Gallo-Italic language spoken in Italy

Piedmontese (/ˌpiːd.mɒn.ˈtiːz/ PEED-mon-TEEZ; autonym: piemontèis /pms/ or lenga piemontèisa; piemontese) is a language spoken by some 2,000,000 people mostly in Piedmont, a region of Northwest Italy. Although considered by most linguists a separate language, in Italy it is often mistakenly regarded as an Italian dialect. It is linguistically part of the Gallo-Italic languages group from Northern Italy (with Lombard, Emilian, Ligurian and Romagnol), making it part of the wider western group of Romance languages, which also includes French, Arpitan, Occitan, and Catalan. It is spoken in the core of Piedmont, in northwestern Liguria (near Savona), and in Lombardy (some municipalities in the westernmost part of Lomellina near Pavia).

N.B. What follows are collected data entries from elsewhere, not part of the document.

(* ===== verification/MemJournal.v ===== *)
(** * MemJournal: in-memory rollback journals

    Models memjournal.c of [src/whip-server/sqlite/sqlite3.c].  The chunks are
    the list reached from [pFirst] through [pNext]; a pointer to a chunk is its
    position in that list, [None] is NULL.  [None] as a result is a use of a NULL
    chunk.  The content of a newly allocated chunk is unspecified: [junk]. *)
From S2P Require Import Prelude.
From stdpp Require Import list.
#[local] Open Scope Z_scope.

(** 1024-sizeof(FileChunk pointer) with 8-byte pointers *)
Definition JOURNAL_CHUNKSIZE : Z := 1024 - 8.

Record FilePoint := { iOffset : Z; pChunk : option Z }.

Record MemJournal := { chunks : list (list Z); endpoint : FilePoint; readpoint : FilePoint }.

Definition sqlite3MemJournalOpen : MemJournal :=
  {| chunks := []; endpoint := {| iOffset := 0; pChunk := None |}; readpoint := {| iOffset := 0; pChunk := None |} |}.

Definition pFirst (p : MemJournal) : option Z := match chunks p with [] => None | _ => Some 0 end.

Definition pNext (p : MemJournal) (c : Z) : option Z :=
  if c + 1 <? Z.of_nat (length (chunks p)) then Some (c + 1) else None.

(** for(pChunk=p->pFirst; pChunk && (iOff+JOURNAL_CHUNKSIZE)<=iOfst; pChunk=pChunk->pNext) *)
Fixpoint seek_loop (p : MemJournal) (fuel : nat) (pChunk : option Z) (iOff iOfst : Z) : option Z :=
  match fuel, pChunk with
  | S fuel, Some c =>
      if iOff + JOURNAL_CHUNKSIZE <=? iOfst
      then seek_loop p fuel (pNext p c) (iOff + JOURNAL_CHUNKSIZE) iOfst
      else Some c
  | _, _ => pChunk
  end.
Lemma varintLen_steps v : 0 <= v < 2 ^ 32 ->
  sqlite3VarintLen v = if v <? 2 ^ 7 then 1 else if v <? 2 ^ 14 then 2 else if v <? 2 ^ 21 then 3 else if v <? 2 ^ 28 then 4 else 5.
Proof.
  intros Hv. unfold sqlite3VarintLen. cbn [varintLen_loop]. rewrite !Z.shiftr_shiftr by lia. rewrite !Z.shiftr_div_pow2 by lia.
  change (7 + 7) with 14. change (14 + 7) with 21. change (21 + 7) with 28. change (28 + 7) with 35. cbn [Z.add Z.ltb Z.compare Pos.compare Pos.compare_cont Pos.add Pos.succ].
  repeat (match goal with |- context [v / 2 ^ ?k =? 0] =>
    let E := fresh in assert (E : (v / 2 ^ k =? 0) = (v <? 2 ^ k)) by
      (destruct (Z.ltb_spec v (2 ^ k)); [apply Z.eqb_eq, Z.div_small; lia|apply Z.eqb_neq; pose proof (Z.div_str_pos v (2 ^ k)); lia]);
    rewrite E; clear E end).
  repeat (case_bool; cbn [negb andb]; try (zbool; lia)); done.
Qed.

(** The header size counts its own bytes. *)
Lemma header_size h0 : 0 <= h0 < 2 ^ 31 ->
  let n := sqlite3VarintLen h0 in let h := h0 + n in let h' := if n <? sqlite3VarintLen h then h + 1 else h in
  0 <= h' < 2 ^ 32 /\ h' = h0 + sqlite3VarintLen h'.
Proof.
  intros Hh. cbv zeta.
  assert (Hr : forall v, 0 <= v < 2 ^ 32 -> 1 <= sqlite3VarintLen v <= 5)
    by (intros v Hv; rewrite varintLen_steps by done; repeat case_bool; lia).
  pose proof (Hr h0 ltac:(lia)) as H0. pose proof (varintLen_steps h0 ltac:(lia)) as E0. set (n := sqlite3VarintLen h0) in *.
  pose proof (Hr (h0 + n) ltac:(lia)) as H1. pose proof (varintLen_steps (h0 + n) ltac:(lia)) as E1. set (n1 := sqlite3VarintLen (h0 + n)) in *.
  pose proof (varintLen_steps (h0 + n + 1) ltac:(lia)) as E2. set (n2 := sqlite3VarintLen (h0 + n + 1)) in *.
  destruct (Z.ltb_spec n n1); (split; [lia|]); [fold n2|fold n1]; clearbody n n1 n2; clear Hr;
    repeat case_bool; zbool; lia.
Qed.

Lemma expand_ok v : value_ok v -> expanded (expand v) /\ stored (expand v) = stored v.
Proof.
  destruct v as [|i|bits|z|z [k|]]; cbn [expand]; try (intros Hv; exact (conj (conj Hv I) eq_refl)). intros Hv. pose proof Hv as (Hz & Hk & Hl).
  specialize (Hk k eq_refl). cbn [from_option id] in Hl. destruct (Z.ltb_spec 0 (Z.of_nat (length z))) as [H|H].
  - split; [|done]. split; [|done]. cbn [value_ok from_option id]. split_and!; [|done|rewrite length_app, length_replicate; lia].
    apply Forall_app. split; [done|]. apply Forall_replicate. unfold is_u8. lia.
  - assert (z = []) as -> by (apply length_zero_iff_nil; lia). exact (conj (conj Hv eq_refl) eq_refl).
Qed.

(** The record made from [fields], with the zeros left out of it put back. *)
Lemma make_record_spec ff limit fields :
  Forall value_ok fields -> Z.of_nat (length fields) < 2 ^ 28 ->
  (zeros_fit ff (map expand fields) 0 = false -> OP_MakeRecord ff limit fields = None) /\
  exists h ts, put_types ff (map expand fields) = Some ts /\ Forall is_u8 h /\
    (forall rest, Forall is_u8 rest -> getVarint32 (h ++ rest) = Some (Z.of_nat (length h), Z.of_nat (length h + length ts))) /\
    let full := h ++ ts ++ concat (map (full_data ff) (map expand fields)) in
    let nZero := zeros ff (map expand fields) 0 in
    0 <= nZero <= Z.of_nat (length full) /\
    exists bytes, bytes ++ replicate (Z.to_nat nZero) 0 = full /\
      (zeros_fit ff (map expand fields) 0 = true -> OP_MakeRecord ff limit fields = Some (if limit <? Z.of_nat (length bytes) then TooBig else Made bytes nZero)).
Proof.
  intros Hf Hn. set (vs := map expand fields).
  assert (Hvs : Forall expanded vs) by (unfold vs; apply Forall_map; eapply Forall_impl; [exact Hf|]; intros v Hv; by apply expand_ok).
  assert (Hok : Forall value_ok vs) by (eapply Forall_impl; [exact Hvs|]; by intros v [? _]).
  destruct (put_types_spec ff vs Hok) as (ts & Ets & Hts & Htu & _). pose proof (types_size_bound ff vs Hok) as Hb.
  assert (Hlvs : length vs = length fields) by (unfold vs; by rewrite length_map).
  pose proof (zeros_bound ff vs Hvs) as Hz.
  destruct (header_size (types_size ff vs)) as [Hh1 Hh2]; [lia|]. cbv zeta in Hh1, Hh2.
  set (nHdr := if _ <? _ then _ else _) in Hh1, Hh2. pose proof (data_size_bound ff vs Hok) as Hdb.
  assert (Hv5 : 1 <= sqlite3VarintLen (types_size ff vs) <= 5) by (rewrite varintLen_steps by lia; repeat case_bool; lia).
  assert (HnH : nHdr < 2 ^ 31 /\ nHdr = types_size ff vs + sqlite3VarintLen (types_size ff vs) + (if sqlite3VarintLen (types_size ff vs) <? sqlite3VarintLen (types_size ff vs + sqlite3VarintLen (types_size ff vs)) then 1 else 0))
    by (unfold nHdr; case_bool; lia).
  pose proof (record_sizes_spec ff vs Hok 0 0 0 ltac:(lia) ltac:(lia) ltac:(lia) ltac:(lia) ltac:(lia)) as Hsz. rewrite !Z.add_0_l in Hsz.
  split; [intros Hzf; unfold OP_MakeRecord; fold vs; by rewrite Hsz, Hzf|].
  destruct (putVarint32_spec nHdr Hh1) as (h & Eh & Hhu & Hhl & _ & Hgv).
  assert (HnHdr : nHdr = Z.of_nat (length h + length ts)) by lia.
  exists h, ts. split; [done|]. split; [done|]. split; [intros rest Hr; rewrite Hgv by done; by rewrite HnHdr|].
  cbv zeta. pose proof (put_data_spec ff vs Hvs (Z.of_nat (length h + length ts))) as Hpd.
  set (data := put_data ff _ _ vs) in Hpd.
  assert (Hlen : Z.of_nat (length (concat (map (full_data ff) vs))) = data_size ff vs).
  { clear -Hok. induction Hok as [|v vs Hv _ IH]; [done|]. cbn [map concat data_size fold_right]. fold (data_size ff vs).
    rewrite length_app. destruct (data_length ff v Hv) as [Hl _]. lia. }
  assert (Hdl : Z.of_nat (length data) = data_size ff vs - zeros ff vs 0).
  { apply (f_equal length) in Hpd. rewrite length_app, length_replicate in Hpd. lia. }
  split; [rewrite !length_app; lia|]. exists (h ++ ts ++ data). split; [by rewrite <- !app_assoc, Hpd|].
  intros Hzf. unfold OP_MakeRecord. fold vs. rewrite Hsz, Hzf. cbn [mbind option_bind].
  rewrite add_int_Some, (proj2 (Z.ltb_lt _ _)) by lia. cbn [mbind option_bind].
  rewrite add_int_Some by (try case_bool; lia). destruct HnH as [HnH <-]. rewrite (proj2 (Z.ltb_lt _ _)) by lia. cbn [mbind option_bind].
  assert (HnB : nHdr + data_size ff vs - zeros ff vs 0 = Z.of_nat (length (h ++ ts ++ data))) by (rewrite !length_app; lia).
  rewrite HnB, i64_small by (unfold is_i64; lia). destruct (limit <? _); [done|]. rewrite Eh. cbn [mbind option_bind]. rewrite Ets. cbn [mbind option_bind].
  rewrite <- HnB, HnHdr. done.
Qed.

Lemma full_data_bytes ff vs : Forall value_ok vs -> Forall is_u8 (concat (map (full_data ff) vs)).
Proof. induction 1 as [|v vs Hv _ IH]; [constructor|]. cbn [map concat]. apply Forall_app. split; [by apply data_length|done]. Qed.

Lemma map_stored_expand fields : Forall value_ok fields -> map stored (map expand fields) = map stored fields.
Proof. induction 1 as [|v vs Hv _ IH]; [done|]. simpl. rewrite IH. by rewrite (proj2 (expand_ok v Hv)). Qed.

(** Every value (of any 64-bit integer, any double, text or blob up to 2^30
    bytes), written by [sqlite3VdbeSerialPut] under its serial type, is read back
    by [sqlite3VdbeSerialGet] as the same value, from exactly the number of bytes
    its serial type stands for; a NaN comes back as NULL, and a zero-filled tail
    as zero bytes. *)
Theorem serial_value_roundtrip v ff nBuf rest :
  value_ok v -> sqlite3VdbeSerialTypeLen (sqlite3VdbeSerialType v ff) <= nBuf ->
  let bs := sqlite3VdbeSerialPut nBuf v ff in
  sqlite3VdbeSerialGet (bs ++ rest) (sqlite3VdbeSerialType v ff) = Some (Z.of_nat (length bs), stored v) /\
  Z.of_nat (length bs) = sqlite3VdbeSerialTypeLen (sqlite3VdbeSerialType v ff).
Proof. intros Hv Hb. by destruct (serial_value v ff nBuf rest Hv Hb) as (? & ? & _). Qed.

Lemma serial_value_roundtrip_witness :
  sqlite3VdbeSerialGet (sqlite3VdbeSerialPut 8 (Int (-129)) 4 ++ [7]) 2 = Some (2, Int (-129)).
Proof. apply (serial_value_roundtrip (Int (-129)) 4 8 [7]); [unfold value_ok, is_i64; lia|vm_compute; discriminate]. Defined.



(** Zero-filled blobs of 10^9 bytes are within the default limit on the length of a value; the third makes [nZero] overflow. *)
Lemma record_zeros_overflow : value_ok (Blob [] (Some 1000000000)) /\
  OP_MakeRecord 4 1000000000 (replicate 3 (Blob [] (Some 1000000000))) = None.
Proof. split; [split_and!; [constructor|intros k [= <-]; lia|simpl; lia]|vm_compute; reflexivity]. Qed.

(** ** Comparing records *)

(** The order the comparison should follow: field by field, descending fields
    inverted; when the fields of [bs] are used up and [xs] has more, [xs] is
    larger unless the key says otherwise. *)
Fixpoint lex (r : UnpackedRecord) (i : Z) (xs bs : list value) : Z :=
  match xs, bs with
  | x :: xs, b :: bs =>
      let rc := sqlite3MemCompare x b (coll (pKeyInfo r) i) in
      if rc =? 0 then lex r (i + 1) xs bs else if desc (pKeyInfo r) i then - rc else rc
  | _, _ =>
      if flag r UNPACKED_INCRKEY then -1
      else if flag r UNPACKED_PREFIX_MATCH then 0
      else match xs with [] => 0 | _ :: _ => 1 end
  end.

Lemma compare_loop_spec ff r vs : Forall value_ok vs -> flag r UNPACKED_PREFIX_SEARCH = false ->
  forall mems i aKey szHdr idx d ts X Y,
  Z.of_nat (length aKey) < 2 ^ 31 -> Forall is_u8 aKey -> put_types ff vs = Some ts -> 0 <= idx -> 0 <= d <= Z.of_nat (length aKey) ->
  drop (Z.to_nat idx) aKey = ts ++ X -> drop (Z.to_nat d) aKey = concat (map (full_data ff) vs) ++ Y ->
  szHdr = idx + Z.of_nat (length ts) ->
  exists res, compare_loop r mems i aKey szHdr idx d = Some res /\
    match res with
    | inl (rc, found) => found = None /\ rc = lex r i (map stored vs) mems
    | inr idx1 => lex r i (map stored vs) mems =
        if flag r UNPACKED_INCRKEY then -1 else if flag r UNPACKED_PREFIX_MATCH then 0 else if idx1 <? szHdr then 1 else 0
    end.
Proof.
  intros Hvs Hps. induction Hvs as [|v vs Hv Hvs IH]; intros mems i aKey szHdr idx d ts X Y Hint Hk Ets Hi Hd Hti Hdi Hsz.
  { injection Ets as <-. simpl in Hsz. exists (inr idx). cbn [map lex]. rewrite (proj2 (Z.ltb_ge idx szHdr)) by lia.
    destruct mems; cbn [compare_loop]; [done|]. by rewrite (proj2 (Z.ltb_ge idx szHdr)) by lia. }
  cbn [put_types] in Ets.
  destruct (serial_value v ff (len_of ff v) (concat (map (full_data ff) vs) ++ Y) Hv) as (Hget & Hlen & Hu & Hst); [unfold len_of, st_of; lia|].
  fold (full_data ff v) in *. destruct (putVarint32_spec (sqlite3VdbeSerialType v ff)) as (t & Et & Ht & Htl & Hr & Hgv); [unfold is_u32; lia|].
  rewrite Et in Ets. cbn [mbind option_bind] in Ets. destruct (put_types ff vs) as [ts'|]; [|done]. injection Ets as <-.
  rewrite length_app in Hsz. cbn [map lex]. destruct mems as [|m mems]; cbn [compare_loop].
  { exists (inr idx). by rewrite (proj2 (Z.ltb_lt idx szHdr)) by lia. }
  rewrite (proj2 (Z.ltb_lt idx szHdr)) by lia. rewrite <- app_assoc in Hti. rewrite Hti, Hgv.
  2: { assert (Hx : Forall is_u8 (drop (Z.to_nat idx) aKey)) by (by apply Forall_drop). rewrite Hti in Hx. by apply Forall_app in Hx as [_ Hx]. }
  cbn [mbind option_bind]. cbn [map concat] in Hdi. rewrite <- app_assoc in Hdi.
  assert (Hbound : (length (full_data ff v) <= length aKey - Z.to_nat d)%nat) by (rewrite <- length_drop, Hdi, length_app; lia).
  replace ((Z.of_nat (length aKey) <=? d) && (0 <? sqlite3VdbeSerialTypeLen (sqlite3VdbeSerialType v ff))) with false.
  2: { symmetry. apply andb_false_iff. rewrite Z.leb_gt, Z.ltb_ge. lia. }
  assert (Hidx : (length t <= length aKey - Z.to_nat idx)%nat) by (rewrite <- length_drop, Hti, length_app; lia).
  rewrite (proj2 (Z.ltb_ge d 0)) by lia. rewrite Hdi, Hget. cbn [mbind option_bind]. rewrite u32_small, i32_small by (unfold is_u32, is_i32; lia). destruct (Z.eqb_spec (sqlite3MemCompare (stored v) m (coll (pKeyInfo r) i)) 0) as [E|E]; cbn [negb].
  - apply (IH mems (i + 1) aKey szHdr (idx + Z.of_nat (length t)) (d + Z.of_nat (length (full_data ff v))) ts' X Y); try done; try lia.
    + replace (Z.to_nat (idx + Z.of_nat (length t))) with (Z.to_nat idx + length t)%nat by lia.
      by rewrite <- drop_drop, Hti, drop_app_length.
    + replace (Z.to_nat (d + Z.of_nat (length (full_data ff v)))) with (Z.to_nat d + length (full_data ff v))%nat by lia.
      by rewrite <- drop_drop, Hdi, drop_app_length.
  - rewrite Hps. cbn [andb]. eexists. split; [done|]. done.
Qed.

It has some support from the Piedmont regional government but is considered a dialect rather than a separate language by the Italian central government.

Due to the Italian diaspora Piedmontese has spread in the Argentine Pampas, where many immigrants from Piedmont settled, the Piedmontese language is also spoken in some states of Brazil, alongside the Venetian language.

== Literature ==

The first documents in the Piedmontese language were written in the 12th century, the sermones subalpini, when it was extremely close to Occitan, dating from the 12th century, a document devoted to the education of the Knights Templar stationed in Piedmont.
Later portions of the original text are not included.